▽

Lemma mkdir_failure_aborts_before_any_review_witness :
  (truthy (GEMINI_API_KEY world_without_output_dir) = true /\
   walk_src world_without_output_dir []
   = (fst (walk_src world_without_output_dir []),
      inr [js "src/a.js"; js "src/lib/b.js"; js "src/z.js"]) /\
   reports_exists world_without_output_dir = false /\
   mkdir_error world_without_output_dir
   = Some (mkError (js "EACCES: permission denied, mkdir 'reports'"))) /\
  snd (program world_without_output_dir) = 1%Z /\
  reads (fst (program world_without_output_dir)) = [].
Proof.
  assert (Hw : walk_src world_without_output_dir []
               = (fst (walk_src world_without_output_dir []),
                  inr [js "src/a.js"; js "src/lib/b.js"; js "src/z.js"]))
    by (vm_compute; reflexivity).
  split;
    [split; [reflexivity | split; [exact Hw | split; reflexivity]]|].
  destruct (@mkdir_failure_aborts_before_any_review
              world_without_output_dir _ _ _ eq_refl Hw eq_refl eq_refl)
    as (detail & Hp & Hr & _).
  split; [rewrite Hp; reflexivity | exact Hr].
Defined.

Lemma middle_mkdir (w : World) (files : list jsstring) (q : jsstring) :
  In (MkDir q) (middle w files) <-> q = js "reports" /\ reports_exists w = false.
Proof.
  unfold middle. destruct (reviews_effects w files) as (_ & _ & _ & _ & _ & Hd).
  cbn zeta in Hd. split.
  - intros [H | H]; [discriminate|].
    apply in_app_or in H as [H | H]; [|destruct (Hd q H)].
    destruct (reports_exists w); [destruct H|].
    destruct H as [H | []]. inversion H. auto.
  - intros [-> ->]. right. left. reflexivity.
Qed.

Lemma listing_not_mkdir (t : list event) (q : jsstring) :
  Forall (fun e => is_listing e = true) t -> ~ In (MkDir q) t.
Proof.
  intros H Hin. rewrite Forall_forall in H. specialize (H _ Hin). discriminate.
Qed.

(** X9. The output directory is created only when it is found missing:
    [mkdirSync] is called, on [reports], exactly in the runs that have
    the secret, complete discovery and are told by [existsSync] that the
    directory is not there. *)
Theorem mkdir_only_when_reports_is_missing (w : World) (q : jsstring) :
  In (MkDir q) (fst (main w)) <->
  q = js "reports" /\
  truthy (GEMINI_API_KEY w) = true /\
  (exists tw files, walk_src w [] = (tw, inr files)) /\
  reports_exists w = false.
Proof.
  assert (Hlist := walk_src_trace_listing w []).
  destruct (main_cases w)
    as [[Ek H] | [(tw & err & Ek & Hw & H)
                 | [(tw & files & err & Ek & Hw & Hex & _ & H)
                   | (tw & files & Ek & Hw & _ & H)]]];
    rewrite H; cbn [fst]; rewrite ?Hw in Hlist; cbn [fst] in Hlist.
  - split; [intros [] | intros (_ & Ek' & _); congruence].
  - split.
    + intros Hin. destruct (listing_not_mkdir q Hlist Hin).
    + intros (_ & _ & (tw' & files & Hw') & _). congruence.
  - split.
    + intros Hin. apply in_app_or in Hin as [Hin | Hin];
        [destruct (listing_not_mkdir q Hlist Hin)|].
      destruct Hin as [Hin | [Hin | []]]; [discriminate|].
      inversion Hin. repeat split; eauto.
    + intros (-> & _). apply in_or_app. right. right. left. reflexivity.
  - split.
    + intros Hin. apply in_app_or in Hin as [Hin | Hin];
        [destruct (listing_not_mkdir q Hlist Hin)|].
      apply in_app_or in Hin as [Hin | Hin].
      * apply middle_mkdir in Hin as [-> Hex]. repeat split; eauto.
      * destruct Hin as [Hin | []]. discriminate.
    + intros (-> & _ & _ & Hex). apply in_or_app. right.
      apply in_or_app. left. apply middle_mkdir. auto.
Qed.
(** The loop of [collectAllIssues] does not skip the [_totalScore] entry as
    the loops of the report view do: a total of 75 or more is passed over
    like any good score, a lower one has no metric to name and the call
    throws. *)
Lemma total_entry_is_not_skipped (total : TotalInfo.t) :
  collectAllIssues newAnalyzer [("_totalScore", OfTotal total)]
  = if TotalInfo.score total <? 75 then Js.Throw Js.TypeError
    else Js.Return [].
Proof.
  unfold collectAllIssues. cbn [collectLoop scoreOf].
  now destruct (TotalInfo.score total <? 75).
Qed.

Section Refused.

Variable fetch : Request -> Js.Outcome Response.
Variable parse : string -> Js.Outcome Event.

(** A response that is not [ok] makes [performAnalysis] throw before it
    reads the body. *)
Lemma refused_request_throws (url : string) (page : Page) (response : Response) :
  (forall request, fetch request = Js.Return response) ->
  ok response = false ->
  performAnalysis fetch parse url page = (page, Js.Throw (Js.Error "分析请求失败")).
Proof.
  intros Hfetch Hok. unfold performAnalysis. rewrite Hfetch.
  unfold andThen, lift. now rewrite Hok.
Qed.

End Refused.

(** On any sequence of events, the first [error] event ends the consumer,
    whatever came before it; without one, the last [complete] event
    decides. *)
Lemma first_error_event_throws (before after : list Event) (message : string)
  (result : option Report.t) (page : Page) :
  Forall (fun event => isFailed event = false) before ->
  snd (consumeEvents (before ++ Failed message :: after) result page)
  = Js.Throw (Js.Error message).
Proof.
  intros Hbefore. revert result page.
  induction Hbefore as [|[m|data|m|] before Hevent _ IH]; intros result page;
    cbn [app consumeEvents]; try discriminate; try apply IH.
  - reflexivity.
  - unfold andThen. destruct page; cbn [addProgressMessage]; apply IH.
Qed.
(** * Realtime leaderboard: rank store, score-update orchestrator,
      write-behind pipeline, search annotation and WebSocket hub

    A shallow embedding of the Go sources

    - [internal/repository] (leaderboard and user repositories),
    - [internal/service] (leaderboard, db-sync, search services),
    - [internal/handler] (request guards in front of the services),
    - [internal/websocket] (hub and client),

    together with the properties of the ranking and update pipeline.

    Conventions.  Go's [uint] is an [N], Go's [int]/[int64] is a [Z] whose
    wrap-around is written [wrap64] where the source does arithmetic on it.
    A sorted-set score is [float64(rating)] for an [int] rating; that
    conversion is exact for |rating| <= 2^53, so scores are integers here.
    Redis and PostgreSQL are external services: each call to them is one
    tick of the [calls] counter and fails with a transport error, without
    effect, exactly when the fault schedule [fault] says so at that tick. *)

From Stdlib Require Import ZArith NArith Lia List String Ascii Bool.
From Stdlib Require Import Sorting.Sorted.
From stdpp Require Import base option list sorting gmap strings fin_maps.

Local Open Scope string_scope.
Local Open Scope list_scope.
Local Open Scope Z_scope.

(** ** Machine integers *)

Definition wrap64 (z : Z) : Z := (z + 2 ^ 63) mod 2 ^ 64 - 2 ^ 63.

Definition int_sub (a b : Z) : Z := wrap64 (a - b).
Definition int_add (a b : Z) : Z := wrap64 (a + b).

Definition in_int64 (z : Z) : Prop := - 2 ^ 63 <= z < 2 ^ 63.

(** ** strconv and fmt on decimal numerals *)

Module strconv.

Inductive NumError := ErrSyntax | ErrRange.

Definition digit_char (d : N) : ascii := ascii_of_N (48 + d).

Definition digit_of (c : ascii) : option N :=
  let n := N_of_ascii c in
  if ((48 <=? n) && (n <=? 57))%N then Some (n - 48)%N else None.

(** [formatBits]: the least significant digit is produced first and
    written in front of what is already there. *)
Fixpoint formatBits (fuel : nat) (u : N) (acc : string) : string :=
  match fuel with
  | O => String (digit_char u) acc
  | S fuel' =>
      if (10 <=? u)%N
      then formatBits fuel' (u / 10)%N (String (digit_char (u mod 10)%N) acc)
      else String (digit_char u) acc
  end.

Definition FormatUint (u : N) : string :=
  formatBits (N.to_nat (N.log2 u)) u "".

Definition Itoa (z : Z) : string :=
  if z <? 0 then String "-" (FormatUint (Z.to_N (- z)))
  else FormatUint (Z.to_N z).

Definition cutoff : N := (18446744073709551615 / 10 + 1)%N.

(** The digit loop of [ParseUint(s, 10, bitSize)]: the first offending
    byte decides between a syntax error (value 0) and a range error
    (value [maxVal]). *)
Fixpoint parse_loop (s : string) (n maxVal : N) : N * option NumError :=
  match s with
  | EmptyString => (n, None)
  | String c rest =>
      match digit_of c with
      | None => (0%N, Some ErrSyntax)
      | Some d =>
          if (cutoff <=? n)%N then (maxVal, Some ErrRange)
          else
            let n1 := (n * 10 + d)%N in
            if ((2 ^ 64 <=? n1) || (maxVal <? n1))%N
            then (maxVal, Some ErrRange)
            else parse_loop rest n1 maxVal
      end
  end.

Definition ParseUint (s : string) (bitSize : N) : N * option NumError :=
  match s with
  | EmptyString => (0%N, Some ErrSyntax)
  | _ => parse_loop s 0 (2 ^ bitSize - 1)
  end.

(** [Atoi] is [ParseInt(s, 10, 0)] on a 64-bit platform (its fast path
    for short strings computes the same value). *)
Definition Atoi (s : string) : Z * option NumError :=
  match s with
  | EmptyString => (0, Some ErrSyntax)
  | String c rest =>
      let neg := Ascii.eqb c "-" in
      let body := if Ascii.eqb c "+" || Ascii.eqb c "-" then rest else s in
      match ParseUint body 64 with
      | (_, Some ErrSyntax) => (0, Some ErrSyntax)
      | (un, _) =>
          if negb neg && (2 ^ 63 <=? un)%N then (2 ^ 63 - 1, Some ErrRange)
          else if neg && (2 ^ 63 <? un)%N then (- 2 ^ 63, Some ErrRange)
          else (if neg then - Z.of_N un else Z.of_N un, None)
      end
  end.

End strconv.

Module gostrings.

△
▽

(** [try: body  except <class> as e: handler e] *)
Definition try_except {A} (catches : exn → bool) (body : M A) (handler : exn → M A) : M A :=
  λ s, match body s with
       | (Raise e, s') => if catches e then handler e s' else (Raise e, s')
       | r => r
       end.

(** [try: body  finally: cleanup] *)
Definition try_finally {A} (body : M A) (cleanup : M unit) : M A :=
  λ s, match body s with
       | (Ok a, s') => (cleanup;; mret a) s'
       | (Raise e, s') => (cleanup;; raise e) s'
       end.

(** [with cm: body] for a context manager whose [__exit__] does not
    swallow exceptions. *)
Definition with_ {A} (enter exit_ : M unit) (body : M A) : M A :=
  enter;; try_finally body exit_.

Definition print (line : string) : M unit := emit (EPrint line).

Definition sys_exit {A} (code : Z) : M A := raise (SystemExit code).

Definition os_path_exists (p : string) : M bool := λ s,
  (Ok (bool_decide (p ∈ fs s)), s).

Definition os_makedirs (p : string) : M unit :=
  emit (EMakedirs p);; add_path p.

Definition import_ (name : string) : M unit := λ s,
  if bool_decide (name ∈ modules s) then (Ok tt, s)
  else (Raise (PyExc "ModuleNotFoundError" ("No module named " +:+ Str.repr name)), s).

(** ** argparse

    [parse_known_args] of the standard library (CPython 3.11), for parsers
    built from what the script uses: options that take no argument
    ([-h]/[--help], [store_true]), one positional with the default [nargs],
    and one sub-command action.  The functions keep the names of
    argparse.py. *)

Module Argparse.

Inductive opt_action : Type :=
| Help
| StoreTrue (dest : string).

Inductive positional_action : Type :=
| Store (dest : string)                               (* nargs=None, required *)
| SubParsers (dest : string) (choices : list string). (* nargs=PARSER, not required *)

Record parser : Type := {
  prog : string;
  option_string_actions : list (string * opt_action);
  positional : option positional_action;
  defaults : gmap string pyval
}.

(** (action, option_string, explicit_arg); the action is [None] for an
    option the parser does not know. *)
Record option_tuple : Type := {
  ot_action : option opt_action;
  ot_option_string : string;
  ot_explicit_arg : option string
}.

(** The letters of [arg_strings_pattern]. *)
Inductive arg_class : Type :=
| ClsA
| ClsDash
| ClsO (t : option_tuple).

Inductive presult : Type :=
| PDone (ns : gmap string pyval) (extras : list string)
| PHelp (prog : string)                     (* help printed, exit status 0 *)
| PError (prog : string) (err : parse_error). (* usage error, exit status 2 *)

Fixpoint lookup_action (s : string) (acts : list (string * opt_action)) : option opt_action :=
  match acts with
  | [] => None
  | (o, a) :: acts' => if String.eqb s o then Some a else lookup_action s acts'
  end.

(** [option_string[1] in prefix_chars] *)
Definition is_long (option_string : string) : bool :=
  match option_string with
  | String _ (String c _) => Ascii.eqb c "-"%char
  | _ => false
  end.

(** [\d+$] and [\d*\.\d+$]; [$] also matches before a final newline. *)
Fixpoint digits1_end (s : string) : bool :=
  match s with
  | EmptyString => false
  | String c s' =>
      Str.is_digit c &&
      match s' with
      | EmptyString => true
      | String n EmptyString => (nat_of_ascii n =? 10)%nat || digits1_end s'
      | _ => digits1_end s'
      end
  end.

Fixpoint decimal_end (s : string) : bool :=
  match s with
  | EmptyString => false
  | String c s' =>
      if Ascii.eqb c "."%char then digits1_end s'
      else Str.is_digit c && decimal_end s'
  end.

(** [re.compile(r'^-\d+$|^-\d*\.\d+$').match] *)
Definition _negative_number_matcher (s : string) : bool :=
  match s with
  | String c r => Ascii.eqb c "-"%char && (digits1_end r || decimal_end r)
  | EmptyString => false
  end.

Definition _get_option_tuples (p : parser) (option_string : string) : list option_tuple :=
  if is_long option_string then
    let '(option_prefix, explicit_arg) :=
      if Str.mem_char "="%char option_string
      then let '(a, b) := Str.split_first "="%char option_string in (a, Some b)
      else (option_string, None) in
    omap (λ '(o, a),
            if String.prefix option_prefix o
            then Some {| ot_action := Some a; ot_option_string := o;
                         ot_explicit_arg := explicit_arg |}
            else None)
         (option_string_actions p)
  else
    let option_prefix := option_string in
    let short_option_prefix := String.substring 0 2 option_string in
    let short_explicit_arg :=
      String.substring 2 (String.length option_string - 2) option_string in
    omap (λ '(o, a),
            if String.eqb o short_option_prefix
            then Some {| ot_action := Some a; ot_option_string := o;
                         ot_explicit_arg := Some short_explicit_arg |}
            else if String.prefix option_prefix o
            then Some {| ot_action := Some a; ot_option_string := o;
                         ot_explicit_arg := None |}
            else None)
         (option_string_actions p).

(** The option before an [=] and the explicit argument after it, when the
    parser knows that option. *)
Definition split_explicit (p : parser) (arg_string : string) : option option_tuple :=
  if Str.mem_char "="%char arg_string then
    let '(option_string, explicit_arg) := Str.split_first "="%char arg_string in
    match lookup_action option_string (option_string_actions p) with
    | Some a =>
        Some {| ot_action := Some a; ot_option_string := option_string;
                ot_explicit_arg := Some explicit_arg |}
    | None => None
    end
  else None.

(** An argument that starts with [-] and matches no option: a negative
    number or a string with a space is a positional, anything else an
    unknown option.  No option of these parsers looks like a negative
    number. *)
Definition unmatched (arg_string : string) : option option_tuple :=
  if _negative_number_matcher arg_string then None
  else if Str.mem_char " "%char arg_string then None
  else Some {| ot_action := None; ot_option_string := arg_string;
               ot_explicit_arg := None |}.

△
▽

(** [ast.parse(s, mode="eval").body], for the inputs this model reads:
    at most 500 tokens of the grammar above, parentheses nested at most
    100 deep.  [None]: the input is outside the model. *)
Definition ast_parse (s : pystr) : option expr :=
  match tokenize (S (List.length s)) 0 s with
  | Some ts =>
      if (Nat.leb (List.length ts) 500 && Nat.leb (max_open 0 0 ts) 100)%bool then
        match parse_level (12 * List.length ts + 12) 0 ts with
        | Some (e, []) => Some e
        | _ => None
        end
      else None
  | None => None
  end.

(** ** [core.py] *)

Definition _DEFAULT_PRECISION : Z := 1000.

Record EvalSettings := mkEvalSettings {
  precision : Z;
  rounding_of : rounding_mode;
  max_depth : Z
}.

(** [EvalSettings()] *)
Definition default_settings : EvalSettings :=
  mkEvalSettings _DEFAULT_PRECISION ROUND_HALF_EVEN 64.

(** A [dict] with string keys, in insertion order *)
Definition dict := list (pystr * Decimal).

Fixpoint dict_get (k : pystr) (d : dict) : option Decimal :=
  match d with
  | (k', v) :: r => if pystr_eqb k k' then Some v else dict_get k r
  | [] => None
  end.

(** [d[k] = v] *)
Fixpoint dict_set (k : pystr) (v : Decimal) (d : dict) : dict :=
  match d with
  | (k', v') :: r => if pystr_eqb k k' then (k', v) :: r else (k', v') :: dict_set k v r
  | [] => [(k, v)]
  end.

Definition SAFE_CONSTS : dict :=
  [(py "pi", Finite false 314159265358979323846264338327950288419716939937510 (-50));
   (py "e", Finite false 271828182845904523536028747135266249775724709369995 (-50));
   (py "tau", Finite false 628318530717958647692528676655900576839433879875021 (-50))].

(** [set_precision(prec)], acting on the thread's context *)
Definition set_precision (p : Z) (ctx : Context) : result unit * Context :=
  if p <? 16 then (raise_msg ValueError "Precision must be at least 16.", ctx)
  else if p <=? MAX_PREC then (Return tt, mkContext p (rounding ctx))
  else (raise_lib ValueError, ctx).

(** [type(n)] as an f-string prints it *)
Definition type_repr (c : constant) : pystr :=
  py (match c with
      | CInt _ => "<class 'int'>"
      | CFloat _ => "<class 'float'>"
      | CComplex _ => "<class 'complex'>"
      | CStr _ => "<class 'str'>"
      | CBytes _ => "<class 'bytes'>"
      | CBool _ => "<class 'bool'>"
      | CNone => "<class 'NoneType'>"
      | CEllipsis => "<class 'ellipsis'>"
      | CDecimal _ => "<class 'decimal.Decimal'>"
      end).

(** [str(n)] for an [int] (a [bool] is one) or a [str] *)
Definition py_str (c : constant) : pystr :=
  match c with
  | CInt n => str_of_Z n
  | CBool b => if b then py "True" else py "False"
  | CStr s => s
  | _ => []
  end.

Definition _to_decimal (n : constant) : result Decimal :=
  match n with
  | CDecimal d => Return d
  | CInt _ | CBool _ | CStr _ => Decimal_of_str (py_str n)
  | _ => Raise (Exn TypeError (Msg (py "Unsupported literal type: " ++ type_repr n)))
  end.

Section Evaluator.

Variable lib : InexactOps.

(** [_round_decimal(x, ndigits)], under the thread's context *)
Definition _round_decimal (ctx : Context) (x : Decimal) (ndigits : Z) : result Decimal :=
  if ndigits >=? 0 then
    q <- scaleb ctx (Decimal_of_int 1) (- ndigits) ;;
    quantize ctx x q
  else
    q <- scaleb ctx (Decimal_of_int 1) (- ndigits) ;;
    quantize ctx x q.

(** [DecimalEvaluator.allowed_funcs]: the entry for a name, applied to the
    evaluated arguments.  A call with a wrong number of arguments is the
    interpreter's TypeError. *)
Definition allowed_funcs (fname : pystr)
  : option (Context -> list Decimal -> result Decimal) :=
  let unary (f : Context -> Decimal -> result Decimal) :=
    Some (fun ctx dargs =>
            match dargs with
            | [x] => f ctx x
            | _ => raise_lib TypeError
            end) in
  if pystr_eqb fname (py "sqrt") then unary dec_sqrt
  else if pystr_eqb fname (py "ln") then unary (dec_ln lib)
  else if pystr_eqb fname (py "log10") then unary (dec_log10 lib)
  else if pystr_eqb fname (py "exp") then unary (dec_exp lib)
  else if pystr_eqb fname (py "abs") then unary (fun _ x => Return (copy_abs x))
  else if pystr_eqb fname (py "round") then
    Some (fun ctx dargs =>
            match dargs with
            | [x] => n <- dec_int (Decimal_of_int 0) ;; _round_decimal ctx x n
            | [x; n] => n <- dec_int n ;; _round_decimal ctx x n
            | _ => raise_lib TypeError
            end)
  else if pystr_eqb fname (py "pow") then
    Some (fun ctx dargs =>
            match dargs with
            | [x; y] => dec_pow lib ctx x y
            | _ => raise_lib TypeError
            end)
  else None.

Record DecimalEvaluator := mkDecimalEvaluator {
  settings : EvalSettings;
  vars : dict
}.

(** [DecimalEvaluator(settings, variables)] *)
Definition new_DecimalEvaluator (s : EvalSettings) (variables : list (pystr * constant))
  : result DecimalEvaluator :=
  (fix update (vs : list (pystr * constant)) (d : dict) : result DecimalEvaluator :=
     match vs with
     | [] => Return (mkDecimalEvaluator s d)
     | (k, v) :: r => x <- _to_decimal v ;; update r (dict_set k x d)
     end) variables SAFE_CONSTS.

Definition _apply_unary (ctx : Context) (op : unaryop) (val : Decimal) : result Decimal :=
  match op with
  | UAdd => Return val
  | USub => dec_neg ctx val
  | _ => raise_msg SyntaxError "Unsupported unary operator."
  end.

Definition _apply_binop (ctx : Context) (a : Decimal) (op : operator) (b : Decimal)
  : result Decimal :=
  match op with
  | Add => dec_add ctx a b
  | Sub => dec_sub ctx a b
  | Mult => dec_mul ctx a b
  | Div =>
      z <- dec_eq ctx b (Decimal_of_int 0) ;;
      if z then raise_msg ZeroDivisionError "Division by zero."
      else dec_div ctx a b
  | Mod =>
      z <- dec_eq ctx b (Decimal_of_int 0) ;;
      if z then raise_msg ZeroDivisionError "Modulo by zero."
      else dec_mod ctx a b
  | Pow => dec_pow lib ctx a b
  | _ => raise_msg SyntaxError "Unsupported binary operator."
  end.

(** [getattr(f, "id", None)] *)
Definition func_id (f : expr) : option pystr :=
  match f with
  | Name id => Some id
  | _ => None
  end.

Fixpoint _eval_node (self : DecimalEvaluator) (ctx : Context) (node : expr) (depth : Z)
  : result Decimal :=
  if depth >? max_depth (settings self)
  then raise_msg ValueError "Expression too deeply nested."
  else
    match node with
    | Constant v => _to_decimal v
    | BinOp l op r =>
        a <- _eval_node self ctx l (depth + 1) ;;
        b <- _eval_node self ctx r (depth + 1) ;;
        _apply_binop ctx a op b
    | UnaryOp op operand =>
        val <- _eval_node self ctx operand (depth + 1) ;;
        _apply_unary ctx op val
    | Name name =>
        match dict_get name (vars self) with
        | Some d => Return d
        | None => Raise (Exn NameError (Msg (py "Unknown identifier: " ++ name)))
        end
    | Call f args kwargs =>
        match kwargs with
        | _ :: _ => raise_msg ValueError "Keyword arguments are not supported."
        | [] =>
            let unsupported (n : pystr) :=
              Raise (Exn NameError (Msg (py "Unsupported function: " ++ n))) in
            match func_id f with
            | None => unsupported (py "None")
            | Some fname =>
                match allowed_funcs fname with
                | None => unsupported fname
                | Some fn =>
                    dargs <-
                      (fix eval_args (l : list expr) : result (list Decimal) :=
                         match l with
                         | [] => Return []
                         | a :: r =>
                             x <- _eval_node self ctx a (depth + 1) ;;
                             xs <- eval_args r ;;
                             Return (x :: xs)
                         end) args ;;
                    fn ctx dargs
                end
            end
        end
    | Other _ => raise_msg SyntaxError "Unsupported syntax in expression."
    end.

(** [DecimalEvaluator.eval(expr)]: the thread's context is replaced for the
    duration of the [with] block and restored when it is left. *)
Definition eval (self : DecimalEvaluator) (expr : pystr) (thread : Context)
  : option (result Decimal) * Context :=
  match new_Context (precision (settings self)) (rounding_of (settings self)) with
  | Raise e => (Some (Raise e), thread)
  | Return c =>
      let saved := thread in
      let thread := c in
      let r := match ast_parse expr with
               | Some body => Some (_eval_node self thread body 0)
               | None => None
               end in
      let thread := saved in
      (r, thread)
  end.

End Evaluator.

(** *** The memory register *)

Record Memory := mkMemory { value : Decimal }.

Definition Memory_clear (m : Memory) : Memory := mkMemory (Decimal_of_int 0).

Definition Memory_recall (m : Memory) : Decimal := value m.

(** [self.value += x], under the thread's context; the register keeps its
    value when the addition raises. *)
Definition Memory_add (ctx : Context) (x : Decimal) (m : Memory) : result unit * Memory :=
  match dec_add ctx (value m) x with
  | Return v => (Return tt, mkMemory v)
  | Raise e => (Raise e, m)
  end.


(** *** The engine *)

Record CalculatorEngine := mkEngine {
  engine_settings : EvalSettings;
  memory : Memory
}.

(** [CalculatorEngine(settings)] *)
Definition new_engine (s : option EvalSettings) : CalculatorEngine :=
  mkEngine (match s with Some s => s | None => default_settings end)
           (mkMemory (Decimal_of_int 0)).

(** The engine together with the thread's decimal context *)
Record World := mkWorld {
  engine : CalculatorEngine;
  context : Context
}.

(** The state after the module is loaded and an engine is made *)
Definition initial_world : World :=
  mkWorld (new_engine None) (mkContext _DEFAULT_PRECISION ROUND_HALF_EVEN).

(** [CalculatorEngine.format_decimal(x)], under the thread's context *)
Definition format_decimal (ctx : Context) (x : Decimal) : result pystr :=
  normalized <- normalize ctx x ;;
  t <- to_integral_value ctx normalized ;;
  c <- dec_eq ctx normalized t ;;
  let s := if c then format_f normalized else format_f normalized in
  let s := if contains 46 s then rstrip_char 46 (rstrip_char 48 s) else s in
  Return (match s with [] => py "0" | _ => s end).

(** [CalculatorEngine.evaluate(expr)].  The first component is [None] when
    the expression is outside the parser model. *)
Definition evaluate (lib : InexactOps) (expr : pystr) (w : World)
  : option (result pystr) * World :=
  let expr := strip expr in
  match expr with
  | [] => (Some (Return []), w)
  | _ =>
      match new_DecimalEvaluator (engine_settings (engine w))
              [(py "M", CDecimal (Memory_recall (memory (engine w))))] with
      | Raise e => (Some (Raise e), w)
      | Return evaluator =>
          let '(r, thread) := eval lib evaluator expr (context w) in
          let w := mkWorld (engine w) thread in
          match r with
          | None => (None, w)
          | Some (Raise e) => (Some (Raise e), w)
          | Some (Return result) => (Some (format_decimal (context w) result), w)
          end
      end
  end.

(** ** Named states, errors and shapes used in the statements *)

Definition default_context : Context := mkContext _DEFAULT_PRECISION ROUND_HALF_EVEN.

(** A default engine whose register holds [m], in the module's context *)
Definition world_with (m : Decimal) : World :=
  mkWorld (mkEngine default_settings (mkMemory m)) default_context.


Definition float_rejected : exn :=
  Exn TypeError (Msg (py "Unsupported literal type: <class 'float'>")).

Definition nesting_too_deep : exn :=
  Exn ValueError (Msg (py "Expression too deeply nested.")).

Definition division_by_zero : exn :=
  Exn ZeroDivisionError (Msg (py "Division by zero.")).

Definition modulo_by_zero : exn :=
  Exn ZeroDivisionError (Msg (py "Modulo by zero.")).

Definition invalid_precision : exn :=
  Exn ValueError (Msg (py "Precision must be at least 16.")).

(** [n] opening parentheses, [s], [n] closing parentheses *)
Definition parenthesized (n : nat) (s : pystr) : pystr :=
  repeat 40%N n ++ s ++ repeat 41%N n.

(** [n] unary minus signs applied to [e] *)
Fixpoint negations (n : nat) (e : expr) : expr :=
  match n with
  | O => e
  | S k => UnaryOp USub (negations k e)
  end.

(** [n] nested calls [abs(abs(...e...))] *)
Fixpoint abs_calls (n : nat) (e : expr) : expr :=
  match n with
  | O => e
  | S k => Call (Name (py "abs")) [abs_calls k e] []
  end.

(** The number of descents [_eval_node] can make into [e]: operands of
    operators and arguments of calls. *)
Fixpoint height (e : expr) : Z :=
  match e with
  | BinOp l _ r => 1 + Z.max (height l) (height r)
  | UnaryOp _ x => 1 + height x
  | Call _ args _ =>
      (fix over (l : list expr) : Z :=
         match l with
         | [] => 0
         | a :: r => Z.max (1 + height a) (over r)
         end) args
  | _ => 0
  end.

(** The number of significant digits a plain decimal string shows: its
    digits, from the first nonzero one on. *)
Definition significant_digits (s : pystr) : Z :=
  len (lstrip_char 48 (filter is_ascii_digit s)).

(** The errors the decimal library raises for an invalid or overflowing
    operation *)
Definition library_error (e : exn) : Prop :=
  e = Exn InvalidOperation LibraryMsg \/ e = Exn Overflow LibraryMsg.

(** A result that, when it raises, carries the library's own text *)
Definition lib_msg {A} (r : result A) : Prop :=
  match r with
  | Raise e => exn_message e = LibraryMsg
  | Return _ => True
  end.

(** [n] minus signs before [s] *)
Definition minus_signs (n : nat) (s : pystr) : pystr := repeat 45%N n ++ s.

△

* [Prompt]
Of the lines above, extract only those from the line with "1 + height x" to the line with "len (lstrip_char 48", both included, exactly as written.

* [Solution for this problem]
  | UnaryOp _ x => 1 + height x
  | Call _ args _ =>
      (fix over (l : list expr) : Z :=
         match l with
         | [] => 0
         | a :: r => Z.max (1 + height a) (over r)
         end) args
  | _ => 0
  end.

(** The number of significant digits a plain decimal string shows: its
    digits, from the first nonzero one on. *)
Definition significant_digits (s : pystr) : Z :=
  len (lstrip_char 48 (filter is_ascii_digit s)).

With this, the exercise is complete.